米中貿易摩擦が深刻化しています。中国政府は米国からの全輸入品に追加関税を課し、米国も対抗措置を発表。世界経済への影響が懸念される中、両国の対立は出口が見えない状況となっています。

報復合戦の連鎖、世界経済への影響は?

中国政府は10日、米国からの全輸入品に84%の追加関税を課すと発表しました。これは、トランプ政権による対中関税引き上げへの報復措置です。中国外務省の林剣副報道局長は同日の記者会見で、「米国が関税戦争や貿易戦争を続けるのであれば、中国は最後までお付き合いする」と述べ、徹底抗戦の姿勢を明確にしました。

習近平国家主席とトランプ米大統領(AFP時事)習近平国家主席とトランプ米大統領(AFP時事)

両国の対立は、4月にトランプ大統領が中国からの全輸入品に34%の相互関税を課すと発表したことがきっかけで激化しました。報復の連鎖により、米国の対中関税率は10日時点で計125%に達しています。中国も更なる報復措置を検討しており、中国国家映画局は同日、米国産映画の輸入本数を減らすと発表しました。関税以外の分野でも対米圧力を強めています。

中国の国内事情と世論の動向

中国では経済成長を背景に、国民の間で大国意識が高まっています。反撃を求める世論を踏まえ、中国政府は強硬な姿勢を崩せない状況にあります。経済専門家の山田一郎氏(仮名)は、「中国政府は国内世論を意識し、強気の姿勢を維持せざるを得ない状況にある」と指摘しています。

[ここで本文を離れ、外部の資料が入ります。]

Definition executeReconcileKernel (id : string) : M error :=
  with_stored id (λ stored,
  try_with (prefix_err "resolve WAN: ") (resolveWAN (t_ISPInterface stored)) (λ resolvedWAN,
  let cfg := tunnel_config stored resolvedWAN (t_ResolvedEndpointIP stored) in
  check (λ e, e) (call (kernel_Reconcile cfg)) (
  stored ← tracked_ip kernel_GetTrackedEndpointIP id (set_ActiveWAN resolvedWAN stored);
  _ ← ignore_err (on_store (store_Save stored));
  mret None))).

Definition executeSuspendKernel (id : string) : M error :=
  check (λ e, e) (call (kernel_Suspend id)) (mret None).

Definition executeResumeKernel (id : string) : M error :=
  check (λ e, e) (call (kernel_Resume id)) (mret None).

Definition executeStartNativeWG (id : string) : M error :=
  needs_nwg (with_stored id (λ stored,
  check (λ e, e) (call (nwg_Start stored)) (
  at_ ← time_Now_RFC3339;
  let stored := set_StartedAt at_ (set_Enabled true stored) in
  activeWAN ← call (nwg_ResolveActiveWAN stored);
  let stored := if String.eqb activeWAN "" then stored else set_ActiveWAN activeWAN stored in
  _ ← ignore_err (on_store (store_Save stored));
  mret None))).

Definition executeReconcileNativeWG (id : string) : M error :=
  needs_nwg (with_stored id (λ stored,
  info ← call (nwg_GetState stored);
  if bool_decide (si_State info = StateRunning) && si_HasHandshake info then mret None
  else executeStartNativeWG id)).

Definition clear_runtime (stored : AWGTunnel) : AWGTunnel :=
  set_StartedAt "" (set_ActiveWAN "" stored).

Definition executeStopKernel (id : string) : M error :=
  check (λ e, e) (call (kernel_Stop id)) (
  r ← on_store (store_Get id);
  match r with
  | inl _ => mret None
  | inr stored => _ ← ignore_err (on_store (store_Save (clear_runtime stored))); mret None
  end).

Definition executeStopNativeWG (id : string) : M error :=
  needs_nwg (with_stored id (λ stored,
  check (λ e, e) (call (nwg_Stop stored)) (
  _ ← ignore_err (on_store (store_Save (clear_runtime stored)));
  mret None))).

Definition executeSuspendProxy (id : string) : M error :=
  needs_nwg (with_stored id (λ stored, call (nwg_SuspendProxy stored))).

Definition executeRestoreKmod (id : string) : M error :=
  needs_nwg (with_stored id (λ stored,
  check (λ e, e) (call (nwg_RestoreKmodTunnel stored)) (
  activeWAN ← call (nwg_ResolveActiveWAN stored);
  let dirty1 := negb (String.eqb activeWAN "") && negb (String.eqb (t_ActiveWAN stored) activeWAN) in
  let stored := if dirty1 then set_ActiveWAN activeWAN stored else stored in
  ip ← call (nwg_GetTrackedEndpointIP id);
  let dirty2 := negb (String.eqb ip "") && negb (String.eqb ip (t_ResolvedEndpointIP stored)) in
  let stored := if dirty2 then set_ResolvedEndpointIP ip stored else stored in
  _ ← (if dirty1 || dirty2 then ignore_err (on_store (store_Save stored)) else mret tt);
  mret None))).
(** The first loop of [executeRestoreEndpointTracking]: [t] is a copy, so the
    later clean-up still sees the listed values. *)
Definition restore_tracking (t : AWGTunnel) : M unit :=
  if String.eqb (t_Backend t) "nativewg" then mret tt
  else if String.eqb (t_Endpoint t) "" then mret tt
  else
    info ← call (state_GetState (t_ID t));
    if negb (bool_decide (si_State info = StateRunning)) then mret tt
    else
      isp ← (if String.eqb (t_ActiveWAN t) "" then
               r ← resolveWAN (t_ISPInterface t);
               mret (match r with inr w => w | inl _ => "" end)
             else mret (t_ActiveWAN t));
      r ← call (kernel_RestoreEndpointTracking (t_ID t) (t_Endpoint t) isp);
      match r with
      | inl _ => mret tt
      | inr ip =>
          if negb (String.eqb ip "") && String.eqb (t_ResolvedEndpointIP t) ""
          then ignore_err (on_store (store_Save (set_ResolvedEndpointIP ip t)))
          else mret tt
      end.
Lemma s_HandleEvent ev :
  event_ok ev → plans_allowed ev →
  triple (G None) (HandleEvent others ev) (λ _, G None).
Proof.
  intros Hev Hal. unfold HandleEvent. apply (triple_bind _ _ (λ _, G None)).
  { case_match; [|by apply triple_ret]. intros o Ho. unfold consumeExpectedHook.
    by destruct (consume_hook _ _ _ _). }
  intros self. case_match; [by apply triple_ret|].
  eapply triple_bind; [apply s_gate|]. intros go. case_match; [by apply triple_ret|].
  eapply triple_bind; [by apply s_decide|]. intros l. apply triple_pure. intros [Hla Hl].
  unfold execute_plan. destruct l as [|a l]; [by apply triple_ret|].
  destruct (String.eqb _ _) eqn:E; to_prop.
  - apply s_groups; [apply groupContiguousByTunnel_wf|].
    apply Forall_concat. by rewrite groupContiguousByTunnel_concat.
  - apply s_under_lock, s_executeActions. destruct Hev as [|Hs]; [done|].
    pose proof (conj Hla (Hl Hs)) as Hboth%Forall_and. eapply Forall_impl; [exact Hboth|].
    intros b [Hb [Hid|Hid]]; (split; [|done]); [by left|by right; rewrite Hid].
Qed.
End safety.

(** ** The user's intent in the store *)

Definition anything (v v' : view) : Prop := True.
#[export] Instance anything_preorder : PreOrder anything.
Proof. by split. Qed.

(** The same tunnels, with the same [Enabled] flags. *)
Definition same_intent (v v' : view) : Prop :=
  ∀ id, t_Enabled <$> v !! id = t_Enabled <$> v' !! id.
#[export] Instance same_intent_preorder : PreOrder same_intent.
Proof. split; [done|]. intros v1 v2 v3 H12 H23 id. by rewrite H12. Qed.

(** No enabled tunnel is disabled or lost. *)
Definition enabled_kept (v v' : view) : Prop :=
  ∀ id t, v !! id = Some t → t_Enabled t = true →
    ∃ t', v' !! id = Some t' ∧ t_Enabled t' = true.
#[export] Instance enabled_kept_preorder : PreOrder enabled_kept.
Proof.
  split; [intros v id t; eauto|]. intros v1 v2 v3 H12 H23 id t Ht He.
  destruct (H12 id t Ht He) as (t' & Ht' & He'). by apply (H23 id t').
Qed.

ロイター通信によると、上海外国為替市場では10日、人民元相場が対ドルで一時、2007年以来の安値に下落しました。市場では、中国当局が米関税の影響を軽減するため、一定程度の元安を容認しているとの見方が広がっています。また、米ブルームバーグ通信は、中国指導部が同日、追加の景気刺激策を討議する会合を開いたと報じています。

世界貿易機関(WTO)の警告と今後の見通し

世界貿易機関(WTO)のオコンジョイウェアラ事務局長は9日、貿易戦争の激化により、米中の貿易規模は最大8割縮小するとの試算を公表しました。「今後の世界経済に深刻な打撃を及ぼしかねない」と警告し、両国に対話による解決を呼びかけています。

中国国内では、今後の米中交渉に期待する声は少ないようです。共産党関係者は、今回の関税引き上げにより、「米国との貿易はほぼ完全に止まる」と予想。「もはやここまで来たら、関税率が200%でも1000%でも変わりはない」と諦めの境地を覗かせています。

米中貿易戦争の激化は、世界経済に大きな影を落としています。両国が早期に対話を通じて解決策を見出すことが求められています。

日本への影響は?専門家の見解

日本の経済への影響も懸念されています。経済評論家の田中花子氏(仮名)は、「日本企業は米中双方と取引があるため、貿易戦争の激化はサプライチェーンの混乱や輸出入への影響など、大きなリスクを抱えている」と警鐘を鳴らしています。今後の動向を注視していく必要があります。